■ TASK STATEMENT: From the entries below, please output exactly the lines starting at the one containing "C: [src/harness/harness.c] [harness_run]" and ending at the one containing "[std::set<int> canceledCallbacks] and", both included.
--- START ---
Definition encode_item (it : item) : list Z :=
  match it with
  | contents code ws => (if code then HUNK_CODE else HUNK_DATA) :: Z.of_nat (length ws) :: ws
  | bss n => [HUNK_BSS; n]
  | relocs l => HUNK_RELOC32 :: encode_relocs l
  | symbols l => HUNK_SYMBOL :: encode_symbols l
  | debug ws => HUNK_DEBUG :: Z.of_nat (length ws) :: ws
  end.

Definition encode_hunk (h : hunk) : list Z := flat_map encode_item (h_items h) ++ [HUNK_END].

Definition size_word (h : hunk) : Z := h_flags h * 2 ^ 30 + h_longs h.

(** [table] and [first] are words the loader does not depend on, [rest] is what follows the
    last hunk. *)
Definition encode (hunks : list hunk) (table first : Z) (rest : list Z) : list Z :=
  [HUNK_HEADER; 0; table; first; first + Z.of_nat (length hunks) - 1] ++ map size_word hunks ++
  flat_map encode_hunk hunks ++ rest.

(** ** The memory it describes *)

(** A segment: where its data start, the link to the next one, its data. *)
Record segment := mkSegment { s_addr : Z; s_next : Z; s_data : list Z }.

#[export] Instance eta_segment : Eta segment := fun s => mkSegment (s_addr s) (s_next s) (s_data s).

Definition s_size (s : segment) : Z := Z.of_nat (length (s_data s)).

(** Segments start at multiples of 32, except the first. *)
Definition align32 (x : Z) : Z := (x + 31) / 32 * 32.

(** The segments from [cursor] on, zeroed and not linked. *)
Fixpoint layout (cursor : Z) (hunks : list hunk) : list segment :=
  match hunks with
  | [] => []
  | h :: hunks =>
      mkSegment (cursor + 8) 0 (replicate (Z.to_nat (4 * h_longs h)) 0) ::
      layout (align32 (cursor + 8 + 4 * h_longs h)) hunks
  end.

Fixpoint layout_end (cursor : Z) (hunks : list hunk) : Z :=
  match hunks with
  | [] => cursor
  | h :: hunks => layout_end (align32 (cursor + 8 + 4 * h_longs h)) hunks
  end.

(** Every segment ends before the limit. *)
Fixpoint fits (limit cursor : Z) (hunks : list hunk) : Prop :=
  match hunks with
  | [] => True
  | h :: hunks => cursor + 8 + 4 * h_longs h <= limit /\ fits limit (align32 (cursor + 8 + 4 * h_longs h)) hunks
  end.

(** Each segment points to the link of the next one. *)
Fixpoint linked (l : list segment) : list segment :=
  match l with
  | s :: ((t :: _) as l) => mkSegment (s_addr s) (s_addr t - 4) (s_data s) :: linked l
  | l => l
  end.
(** The copy of the image the drive reads is its bytes.
    C: [src/harness/harness.c] [harness_insert_adf] *)
Definition harness_insert_adf (drive : Z) (data : list Z) (size : Z) (h : harness) : bool * harness :=
  if size =? 0 then (false, h)
  else if 4 <=? drive then (false, h)
  else
    let '(status, c) := rigel_floppy_insert drive (Some (slice data 0 size)) size (h_rigel h) in
    (match status with RIGEL_STATUS_OK => true | _ => false end, h <| h_rigel := c |>).

(** ** Programs *)

(** The memory the loader is given: the byte paths of the host at the cycle [run].  A write
    outside an array leaves the host as it is, a read there gives 0.
    C: [src/harness/harness.c]:804-814 [hunk_write8] *)
Definition host_memory (run : Z) : GuestMemory harness :=
  {| write8 := fun h a v => default h (harness_write8 run a v h);
     read8 := fun h a => match harness_read8 run a h with Some (v, _) => v | None => 0 end |}.

(** Where a program may be placed.
    C: [src/harness/harness.c]:826-838 [harness_load_hunk] *)
Definition program_area (h : harness) : harness * Z * Z :=
  match h_fastram h with
  | Some b =>
      let b := fastram_force_configure 0x200000 b in
      (h <| h_fastram := Some b |>, fr_base b, u32 (fr_base b + fr_size b))
  | None => (h, 0x1000, chip_size h)
  end.

(** The return address, the branch it points to, and the reset vector.
    C: [src/harness/harness.c]:847-874 [harness_load_hunk] *)
Definition boot_vectors (entry : Z) (ram : memory) : option memory :=
  ram ← store_bytes ram HARNESS_EXEC_EXIT_ADDR [0x60; 0xfe];
  let sp := u32 (Z.of_nat (length ram) - 4) in
  ram ← store_bytes ram sp (be32 HARNESS_EXEC_EXIT_ADDR);
  store_bytes ram 0 (be32 sp ++ be32 entry).

(** The registers D0, A0, D1, D2 the program starts with; [pc] is the program counter after the
    processor's reset.
    C: [src/harness/harness.c] [harness_load_hunk] *)
Definition harness_load_hunk (fuel : nat) (run pc : Z) (data : list Z) (size fb_width fb_height : Z) (h : harness) :
    result harness (Z * Z * Z * Z) :=
  let gm := host_memory run in
  let '(h, load_addr, limit) := program_area h in
  bind (hunk_load fuel data size load_addr limit h) (fun img h =>
    let h := h <| h_exec_mode := true |> <| h_exec_exit := HARNESS_EXEC_EXIT_ADDR |> in
    known (boot_vectors (entry img) (chip h)) (fun ram =>
      let h := with_chip ram h in
      let pitch := u32 (fb_width * 2) in
      let fb_bytes := u32 (pitch * fb_height) in
      let fb := u32 (end_ img + 0x10000 + 31) .& u32 (~~ 31) in
      if limit <? u32 (fb + fb_bytes) then Rejected h
      else
        let h := write_block h fb (replicate (Z.to_nat fb_bytes) 0) in
        Done (pitch, fb, fb_width, fb_height)
          (h <| h_exec_fb := fb |> <| h_exec_fb_w := fb_width |> <| h_exec_fb_h := fb_height |>
             <| h_exec_fb_pitch := pitch |> <| h_last_pc := pc |> <| h_pc_stall_steps := 0 |>))).

(** C: [src/harness/harness.c] [harness_exec_framebuffer] *)
Definition harness_exec_framebuffer (h : harness) : option (Z * Z * Z * Z) :=
  if negb (h_exec_mode h) || (h_exec_fb h =? 0) then None
  else Some (h_exec_fb h, h_exec_fb_w h, h_exec_fb_h h, h_exec_fb_pitch h).

(** ** Running *)

(** C: [src/harness/harness.c] [harness_quantum_cpu_cycles] *)
Definition harness_quantum_cpu_cycles (max_cpu_cycles : Z) (h : harness) : Z :=
  let now := rigel_get_time (h_rigel h) in
  let deadline := rigel_get_next_observable_deadline (h_rigel h) in
  let cck := if now <? deadline then deadline - now else 1 in
  let cpu := u64 (cck * 2) in
  let cpu := if negb (h_cck_rem h =? 0) && (1 <? cpu) then cpu - 1 else cpu in
  let cpu := if negb (max_cpu_cycles =? 0) && (max_cpu_cycles <? cpu) then max_cpu_cycles else cpu in
  if negb (cpu =? 0) then u32 cpu else 1.

(** [execute budget h]: the processor runs; the cycles it used, its program counter, the
    host after the accesses it made.
    C: [src/harness/harness.c] [harness_step] *)
Definition harness_step (execute : Z -> harness -> option (Z * Z * harness)) (max_cpu_cycles : Z) (h : harness) :
    option (Z * harness) :=
  let h := h <| h_pending_events := 0 |> in
  let budget := harness_quantum_cpu_cycles max_cpu_cycles h in
  '(consumed, pc, h) ← execute budget (h <| h_cycles_flushed := 0 |>);
  let consumed := if consumed <? 0 then 0 else consumed in
  let leftover := consumed - h_cycles_flushed h in
  let h := if 0 <? leftover then owe_cycles leftover h else h in
  let h := h <| h_cpu_cycles_total := u64 (h_cpu_cycles_total h + consumed) |> in
  let h :=
    if (pc =? h_last_pc h) && negb (has (h_pending_events h) RIGEL_EVENT_IRQ_CHANGED)
    then (if h_pc_stall_steps h <? HARNESS_HALT_STEPS then h <| h_pc_stall_steps := h_pc_stall_steps h + 1 |> else h)
    else h <| h_pc_stall_steps := 0 |> <| h_last_pc := pc |> in
  Some (h_pending_events h, h <| h_pending_events := 0 |>).

(** C: [src/harness/harness.c] [harness_set_audio_sink] *)
Definition harness_set_audio_sink (rate_hz : Z) (h : harness) : harness :=
  if rate_hz =? 0 then h
  else
    let cck_hz := rigel_get_clock_hz (h_rigel h) / 2 in
    h <| h_audio_fn := true |> <| h_audio_accum_q16 := 0 |> <| h_audio_step_q16 := u32 ((cck_hz .<< 16) / rate_hz) |>.

(** C: [src/harness/harness.c] [harness_set_serial_sink] *)
Definition harness_set_serial_sink (on : bool) (h : harness) : harness := h <| h_serial_fn := on |>.

(** C: [src/harness/harness.c] [harness_set_mmio_sink] *)
Definition harness_set_mmio_sink (on : bool) (h : harness) : harness := h <| h_mmio_fn := on |>.

(** C: [src/harness/harness.c] [harness_serial_send] *)
Definition harness_serial_send (byte : Z) (h : harness) : harness :=
  h <| h_rigel := rigel_serial_receive_byte byte (h_rigel h) |>.

(** [fuel] bounds the number of steps.
    C: [src/harness/harness.c] [harness_run] *)
Fixpoint harness_run (fuel : nat) (execute : Z -> harness -> option (Z * Z * harness)) (stop : harness -> bool)
    (max_cycles : Z) (h : harness) : option harness :=
  match fuel with
  | O => None
  | S fuel =>
      if negb (stop h) && (h_cpu_cycles_total h <? max_cycles)
      then '(_, h) ← harness_step execute 0 h; harness_run fuel execute stop max_cycles h
      else Some h
  end.

(** C: [src/harness/harness.c] [harness_cpu_halted] *)
Definition harness_cpu_halted (h : harness) : bool := HARNESS_HALT_STEPS <=? h_pc_stall_steps h.
(** * Timekeeping::Scheduler: a shallow embedding and its properties

    The repository holds two revisions of [Scheduler.cpp]:

    - [src/src/Scheduler.cpp] keeps the canceled tokens in a
      [std::set<int> canceledCallbacks] and calls the callback while the
      worker still owns the recursive mutex (module [SchedulerSet]);
    - [src/unnamed/part_000] keeps a [std::map<int, bool> isCallbackCanceled]
      and unlocks the mutex around the call (module [SchedulerMap]).

    Modelling conventions, shared by both modules.

    - A [double] (due times, clock readings) is a rational, one of the two
      infinities or NaN, and comparisons and arithmetic treat the infinities
      and NaN as IEEE 754 does: every comparison with NaN is false.  The
      finite values are not restricted to the binary64 ones and arithmetic
      on them is exact, so the results of [due - now] and of [... * 1000.0]
      are those of the real numbers, without the rounding of the machine:
      the number of milliseconds in [EvWaitFor] is the one computed without
      rounding.  The theorems below use its value at one input only, a wait
      of 3000000 seconds, whose product with 1000.0 the machine computes
      without rounding as well.
    - [int] values are integers [Z]; the two places where the C++ leaves the
      result undefined (signed overflow of [nextToken++], a floating value
      that does not fit the [int] it is converted to) and the dereference of
      a null [clock] yield the outcome [Undefined].
    - A [std::function] callback and a [Clock] object are opaque identities;
      calling a callback is recorded as the event [EvCall], reading the
      clock takes the reading from a function [Clock -> double] that stands
      for the clocks' values at that moment.
    - Every public method and every iteration of the worker loop is one
      transition; what a transition does to the mutex and to the condition
      variable, and the call it makes, is the list of events it returns, in
      program order.  [replay] runs such a list on a recursive mutex.
    - The worker of the set-based revision owns the mutex from the loop
      condition to the end of the body, the call included.  The worker of
      the map-based revision releases it between the pop and the call:
      [SchedulerMap.interleaved_step] splits the firing branch there, and
      [SchedulerMap.run] is the case in which nothing happens in between
      ([interleaved_run_atomic]). *)

From Stdlib Require Import ZArith QArith Qround Lia.
From stdpp Require Import gmap list sorting.

Open Scope Z_scope.

(** ** Values *)

Inductive double : Type :=
| Finite (q : Q)
| PInf
| NInf
| NaN.
Coercion Finite : Q >-> double.

Declare Scope double_scope.
Delimit Scope double_scope with D.
Bind Scope double_scope with double.

Definition Callback := nat.
Definition Clock := nat.
Definition Thread := nat.

Definition INT_MAX : Z := 2147483647.
Definition INT_MIN : Z := -2147483648.

(** [a > b] on doubles: false as soon as one side is NaN. *)
Definition double_gt (a b : double) : bool :=
  match a, b with
  | NaN, _ | _, NaN => false
  | Finite x, Finite y => negb (Qle_bool x y)
  | PInf, PInf => false
  | PInf, _ => true
  | _, PInf => false
  | NInf, _ => false
  | Finite _, NInf => true
  end.

(** [a <= b] on doubles: false as soon as one side is NaN. *)
Definition double_le (a b : double) : bool :=
  match a, b with
  | NaN, _ | _, NaN => false
  | Finite x, Finite y => Qle_bool x y
  | NInf, _ => true
  | _, PInf => true
  | _, _ => false
  end.

(** [a - b] on doubles. *)
Definition double_sub (a b : double) : double :=
  match a, b with
  | NaN, _ | _, NaN => NaN
  | Finite x, Finite y => Finite (x - y)
  | Finite _, PInf => NInf
  | Finite _, NInf => PInf
  | PInf, PInf => NaN
  | PInf, _ => PInf
  | NInf, NInf => NaN
  | NInf, _ => NInf
  end.

(** [a * b] on doubles, for a finite [b]. *)
Definition double_mul (a : double) (b : Q) : double :=
  match a with
  | Finite x => Finite (x * b)
  | NaN => NaN
  | PInf =>
      match (b ?= 0)%Q with Gt => PInf | Lt => NInf | Eq => NaN end
  | NInf =>
      match (b ?= 0)%Q with Gt => NInf | Lt => PInf | Eq => NaN end
  end.

(** [ceil(a)] *)
Definition double_ceil (a : double) : double :=
  match a with
  | Finite x => Finite (inject_Z (Qceiling x))
  | _ => a
  end.

Notation "a - b" := (double_sub a b) : double_scope.
Notation "a < b" := (double_gt b a = true) : double_scope.
Notation "a <= b" := (double_le a b = true) : double_scope.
--- END ---
■ TASK RESPONSE:
    C: [src/harness/harness.c] [harness_run] *)
Fixpoint harness_run (fuel : nat) (execute : Z -> harness -> option (Z * Z * harness)) (stop : harness -> bool)
    (max_cycles : Z) (h : harness) : option harness :=
  match fuel with
  | O => None
  | S fuel =>
      if negb (stop h) && (h_cpu_cycles_total h <? max_cycles)
      then '(_, h) ← harness_step execute 0 h; harness_run fuel execute stop max_cycles h
      else Some h
  end.

(** C: [src/harness/harness.c] [harness_cpu_halted] *)
Definition harness_cpu_halted (h : harness) : bool := HARNESS_HALT_STEPS <=? h_pc_stall_steps h.
(** * Timekeeping::Scheduler: a shallow embedding and its properties

    The repository holds two revisions of [Scheduler.cpp]:

    - [src/src/Scheduler.cpp] keeps the canceled tokens in a
      [std::set<int> canceledCallbacks] and calls the callback while the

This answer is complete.